Romania to Relax New VAT Split Payment System
The Romania government is reportedly planning to relax the country's recently introduced split payment system for value added tax (VAT) (previous coverage). As introduced, the split-payment system is optional from 1 October 2017 and mandatory for most taxpayers from 1 January 2018. The mandatory obligation is to be relaxed so that it is limited to taxpayers entering bankruptcy procedures and those with a history of failing to meet their VAT obligations by prescribed deadlines.
TIEA between Guernsey and Turkey has Entered into Force
The tax information exchange agreement between Guernsey and Turkey entered into force on 6 October 2017. The agreement, signed 13 March 2012, is the first of its kind between the two jurisdictions and applies for criminal tax matters on the date of its entry and for other matters for taxable periods beginning on or after that date or, where there is no taxable period, all charges to tax arising on or after that date.
Isle of Man Deposits Ratification Instrument for BEPS MLI
According to an update to the OECD's list of signatories and ratification status, the Isle of Man deposited its instrument of ratification for the Multilateral Convention to Implement Tax Treaty Related Measures to Prevent Base Erosion and Profit Shifting (MLI) on 25 October 2017. The Isle of Man signed the MLI on 7 June 2017 (previous coverage), with eight covered agreements (tax treaties to be impacted, subject to matching). The MLI will generally apply for a particular Isle of Man bilateral tax treaty after the other party to the treaty has deposited their ratification instrument. However, the MLI itself must first enter into force, which requires ratification by five signatories (two have deposited their ratification instrument to date - Austria and the Isle of Man).

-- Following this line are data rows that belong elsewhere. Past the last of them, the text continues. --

(** * FFLottery: the weighted lottery engine and its combination generators

    A shallow embedding of [src/utils/nbaLottery.js], of
    [src/utils/combinations.js] and of [src/utils/teamUtils.js], with the
    properties of the sampling engine and of the combination counts stated
    and proved over it.

    Conventions of the embedding.
    - JavaScript numbers that the engine handles are integers (combination
      counts, pick numbers, positions), far below 2^53; they are modelled as
      [Z].  Where a fraction appears, the value of a double is a rational
      [Q].  In the draw and in the linear and exponential generators every
      operation that JavaScript rounds is rounded here as well, to the
      nearest double, ties to even ([Double.round]), and a result of 2^1024
      or more is an infinity ([Number.number]).  The percentages of
      [calculatePercentages] and [calculateWinPercentage] are kept as exact
      quotients.
    - [Math.random()] is an oracle: the [k]-th call of a run returns
      [random k], a number of the half-open interval from 0 to 1, taken as
      the double at it or next below it where the draw computes with it.
    - A thrown [Error] is a [Throw] result carrying which [throw] statement
      was reached.
    - The effects that a run has on the outside (the timer it awaits, the
      observer it calls) are recorded, in order, in the world's event log. *)

From Stdlib Require Import ZArith QArith Qround Qreduction List Lia Lqa Bool String Sorted.
From stdpp Require Import base gmap strings.
Import ListNotations.

Local Open Scope Z_scope.

(** ** Data *)

(** A team object as the engine sees it: the identifier used for removal, the
    combination count, and display payload carried through untouched. *)
Record Team : Type := mkTeam {
  userId : string;
  teamName : string;
  combinations : Z
}.

(** [{...selected, pickNumber, position}] *)
Record Selection : Type := mkSelection {
  selected_team : Team;
  pickNumber : Z;
  position : Z
}.

(** The four [throw] statements of [nbaLottery.js]. *)
Inductive Error : Type :=
| EmptyTeamsArray      (* 'Cannot select from empty teams array' *)
| ZeroTotalCombinations (* 'Total combinations cannot be zero' *)
| EmptyLottery         (* 'Cannot run lottery with empty teams array' *)
| InvalidTeamSelected. (* 'Invalid team selected during lottery' *)

Inductive result (A : Type) : Type :=
| Ok (a : A)
| Throw (e : Error).
Arguments Ok {A} a.
Arguments Throw {A} e.

(** What a run does to the outside world. *)
Inductive Event : Type :=
| SetTimeout (delay : Z)
| OnSelection (selected : Team) (displayPosition : Z) (pick : Z).

Record World : Type := mkWorld {
  randomCalls : nat;      (* how many times Math.random() has been called *)
  events : list Event     (* most recent first *)
}.

(** The second argument of [runNBALottery]: anything whose [typeof] is not
    ['function'] ([null], [undefined]) or an observer. *)
Inductive Callback : Type :=
| NotAFunction
| Observer.

Module LOTTERY.
Definition DEFAULT_DELAY_MS : Z := 1500.

Definition DEFAULT_COMBINATIONS : list Z :=
  [155; 140; 140; 125; 105; 90; 75; 60; 45; 30; 20; 15].

(** An entry of [COMBINATION_SETS]; [combinations] is [None] where the source
    has [null], and [lotteryOnly] is [false] where the source leaves it out. *)
Record CombinationSet : Type := mkCombinationSet {
  name : string;
  combinations : option (list Z);
  total : Z;
  lotteryOnly : bool
}.

Definition COMBINATION_SETS : gmap string CombinationSet :=
  list_to_map
    [ ("NBA_6_TEAMS",
       mkCombinationSet "NBA Style (6 Teams)"
         (Some [306; 245; 184; 122; 82; 61]) 1000 true);
      ("NBA_12_TEAMS",
       mkCombinationSet "NBA Style (12 Teams)"
         (Some [155; 140; 140; 125; 105; 90; 75; 60; 45; 30; 20; 15]) 1000 false);
      ("NBA_14_TEAMS",
       mkCombinationSet "NBA Style (14 Teams) - Official"
         (Some [140; 140; 140; 125; 105; 90; 75; 60; 45; 30; 20; 15; 10; 5]) 1000 false);
      ("EQUAL", mkCombinationSet "Equal Distribution" None 1000 false);
      ("LINEAR", mkCombinationSet "Linear Distribution" None 1000 false);
      ("EXPONENTIAL", mkCombinationSet "Exponential Distribution" None 1000 false);
      ("CUSTOM", mkCombinationSet "Custom" None 1000 false) ].
End LOTTERY.

(** ** The engine's effects

    A computation reads and extends the world and either returns a value or
    throws. *)

Definition ST (S A : Type) : Type := S -> S * result A.

Definition ret {S A} (a : A) : ST S A := fun s => (s, Ok a).
Definition throw {S A} (e : Error) : ST S A := fun s => (s, Throw e).
Definition bind {S A B} (m : ST S A) (k : A -> ST S B) : ST S B :=
  fun s => match m s with
           | (s', Ok a) => k a s'
           | (s', Throw e) => (s', Throw e)
           end.

(** The engine proper only touches the [World]. *)
Abbreviation M := (ST World).

Notation "x <- m ;; k" := (bind m (fun x => k))
  (at level 100, m at next level, right associativity).
Notation "m ;;; k" := (bind m (fun _ => k))
  (at level 100, right associativity).

(** [setTimeout(resolve, delay)], awaited. *)
Definition setTimeout (delay : Z) : M unit :=
  fun w => (mkWorld (randomCalls w) (SetTimeout delay :: events w), Ok tt).

(** [onSelection(selected, displayPosition, pickNumber)] *)
Definition notify (selected : Team) (displayPosition pick : Z) : M unit :=
  fun w => (mkWorld (randomCalls w)
                    (OnSelection selected displayPosition pick :: events w), Ok tt).

(** ** Double precision

    The finite doubles are the rationals [m * 2^e] with [|m| < 2^53] and
    [-1074 <= e]; multiplied by [2^1074] each of them is an integer.  A
    magnitude is placed on the grid of its binade: [ulp] is the distance of
    neighbouring doubles there, as a multiple of [2^-1074].  Overflow (a
    result of [2^1024] or more) is handled where it can occur. *)

Module Double.

Definition scale : Z := 2 ^ 1074.

(** The unit in the last place at the scaled magnitude [X]: 1 among the
    subnormals, [2^(e-52)] for [2^e <= X < 2^(e+1)] above them. *)
Definition ulp (X : Q) : Z := 2 ^ Z.max 0 (Z.log2 (Qfloor X) - 52).

(** The nearest integer, the even one of two that are equally near. *)
Definition nearestEven (q : Q) : Z :=
  let f := Qfloor q in
  match (q - inject_Z f ?= 1 # 2)%Q with
  | Lt => f
  | Gt => f + 1
  | Eq => if Z.even f then f else f + 1
  end.

(** A magnitude [x >= 0] moved to a point of the grid of its binade. *)
Definition onGrid (toInteger : Q -> Z) (x : Q) : Q :=
  let X := (x * inject_Z scale)%Q in
  let u := ulp X in
  (inject_Z (toInteger (X / inject_Z u)%Q * u) / inject_Z scale)%Q.

Definition signed (magnitude : Q -> Q) (x : Q) : Q :=
  if Qle_bool 0 x then magnitude x else (- magnitude (- x))%Q.

(** The double nearest to [x], ties to even: the result of an arithmetic
    operation whose exact result is [x]. *)
Definition round (x : Q) : Q := Qred (signed (onGrid nearestEven) x).

(** The double at [x] or next to it towards zero: a double is left as it
    is. *)
Definition truncate (x : Q) : Q := Qred (signed (onGrid Qfloor) x).

(** Half a unit in the last place, relative to the magnitude and, among the
    subnormals, absolute. *)
Definition epsilon : Q := 1 # 2 ^ 53.
Definition tiny : Q := (1 / inject_Z (2 * scale))%Q.

End Double.

(** ** combinations.js *)

(** [count || 0] on a number. *)
Definition or0 (count : Z) : Z := if count =? 0 then 0 else count.

(** [combinations.reduce((sum, count) => sum + (count || 0), 0)] *)
Definition calculateTotalCombinations (cs : list Z) : Z :=
  fold_left (fun sum count => sum + or0 count) cs 0.

(** ** nbaLottery.js: one draw *)

(** The [for (const team of teams)] loop of [selectWinnerByCombinations];
    [Some team] is the [return team] inside the loop, [None] is the loop
    running to its end. *)
Fixpoint walk (teams : list Team) (random cumulative : Z) : option Team :=
  match teams with
  | [] => None
  | team :: rest =>
      let c := or0 (combinations team) in
      if c <=? 0 then walk rest random cumulative
      else
        let cumulative' := cumulative + c in
        if random <=? cumulative' then Some team
        else walk rest random cumulative'
  end.
(** * Shallow embedding of [MongoPersistence] (persistence/db/mongo/__init__.py)

    The batched, retrying persistence engine: [persist] pushes a document on a
    [collections.deque] with [appendleft], [do_update] checks the batch-size
    threshold, drains the deque with [pop] (right end) and writes the batch
    with [bulk_write] (update mode) or [objects.insert] (insert mode) inside a
    retry loop; [finalize] forces a last batch; [drop_model_data] deletes
    documents with a raw query.

    Effects are modelled by a small state-and-exception monad over a world
    holding the deque, the counter, the number of store calls made so far and
    the trace of observable events (store calls, log lines, sleeps).  The
    store is an oracle deciding, for the i-th write call, whether it raises. *)

From Stdlib Require Import Ascii String List ZArith Bool Lia.
Import ListNotations.
Open Scope Z_scope.

(** ** A state monad with Python-like exceptions *)

Inductive res (E A : Type) : Type :=
| Ok (a : A)
| Exc (e : E).
Arguments Ok {E A} a.
Arguments Exc {E A} e.

Definition SE (S E A : Type) : Type := S -> res E A * S.

Definition ret {S E A} (a : A) : SE S E A := fun s => (Ok a, s).

Definition bind {S E A B} (m : SE S E A) (k : A -> SE S E B) : SE S E B :=
  fun s => match m s with
           | (Ok a, s') => k a s'
           | (Exc e, s') => (Exc e, s')
           end.

(** [raise e]: state changes made before the raise are kept. *)
Definition raise {S E A} (e : E) : SE S E A := fun s => (Exc e, s).

(** [try m except e: h e]: the handler runs on the state left by [m]. *)
Definition catch {S E A} (m : SE S E A) (h : E -> SE S E A) : SE S E A :=
  fun s => match m s with
           | (Ok a, s') => (Ok a, s')
           | (Exc e, s') => h e s'
           end.

Notation "x <- m ;; k" := (bind m (fun x => k))
  (at level 61, m at next level, right associativity).
Notation "m ;; k" := (bind m (fun _ => k))
  (at level 61, right associativity).

(** ** Python values and the extended integers of [min_batch_size] *)

(** A threshold is an [int] or [math.inf]. *)
Inductive ext : Type :=
| Fin (z : Z)
| Inf.

(** [n < t] for a queue length [n]. *)
Definition below (n : nat) (t : ext) : bool :=
  match t with
  | Fin m => Z.of_nat n <? m
  | Inf => true
  end.

Section Mongo.

Context {doc filt updoc inst err rawq kwv : Type}.

(** The value of a keyword argument passed through [**kwds]: a Python
    [bool], or any other object. *)
Inductive kwval : Type :=
| KwBool (b : bool)
| KwObj (o : kwv).

(** A dict of keyword arguments, by name. *)
Definition kwargs : Type := list (string * kwval).

(** pymongo's [UpdateOne(filter, update, upsert=..., **kwds)] and [UpdateMany]. *)
Inductive op : Type :=
| UpdateOne (q : filt) (u : updoc) (upsert : bool) (kwds : kwargs)
| UpdateMany (q : filt) (u : updoc) (upsert : bool) (kwds : kwargs).

(** Log messages of [do_update], by their numeric contents. *)
Inductive msg : Type :=
| MsgFailed                                 (* "Update attempt ... failed." *)
| MsgFailedRetrying (attempt n_left : Z)    (* "... no. {attempt} ... Retrying {n_left} times." *)
| MsgFailedLast (attempt : Z)               (* "Last update attempt ... Stop trying." *)
| MsgUpdated (n_docs : nat) (total : nat).  (* "Updated {n_docs} records ... ({count} in total)." *)

Inductive event : Type :=
| EvBulkWrite (ops : list op) (bulk_write_kwds : kwargs)
                                                (* collection.bulk_write(ops, **bulk_write_kwds) *)
| EvInsert (docs : list inst)                   (* model.objects.insert(docs) *)
| EvDeleteRaw (q : rawq)                        (* model.objects(__raw__=q).delete() *)
| EvLogException (m : msg)                      (* logger.exception(m) *)
| EvLogInfo (m : msg)                           (* logger.info(m) *)
| EvSleep (seconds : Z).                        (* time.sleep(seconds) *)

(** The exceptions that can reach the caller. *)
Inductive exn : Type :=
| StoreError (e : err)      (* raised by bulk_write / insert *)
| IndexError                (* deque.pop() on an empty deque *)
| UnboundLocalError.        (* reading a deleted local variable *)

Inductive pyval : Type :=
| PyNone
| PyBool (b : bool)
| PyInt (z : Z).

Dutch Lower House of Parliament Approves Tax Treaty with Zambia
On 24 October 2017, the Dutch lower house of parliament approved the pending income tax treaty with Zambia. The treaty, signed 15 July 2015 (previous coverage), will enter into force on the last day of the month following the month in which the ratification instruments are exchanged and will apply from 1 January of the year following its entry into force. Once in force and effective, the new treaty will replace the 1977 tax treaty between the two countries.
Peru Signs Mutual Assistance Convention
The OECD has announced that on 25 October 2017, Peru signed the OECD-Council of Europe Convention on Mutual Administrative Assistance in Tax Matters as amended by the 2010 protocol. The Convention must now be ratified by Peru and the ratification instrument deposited before entering into force in the country.
Click the following link for the signatories to the Mutual Assistance Convention to date.
Singapore and U.S. to Sign TIEA by Year-End
According to a joint statement published 24 October 2017, negotiations for a tax information exchange agreement (TIEA) between Singapore and the United States are substantially completed, and both sides are committed to signing the agreement, with the aim of doing so by the end of the year. Along with the TIEA, a reciprocal intergovernmental FATCA agreement will also be signed. The joint statement also notes that the two countries will continue discussions on whether to negotiate an income tax treaty.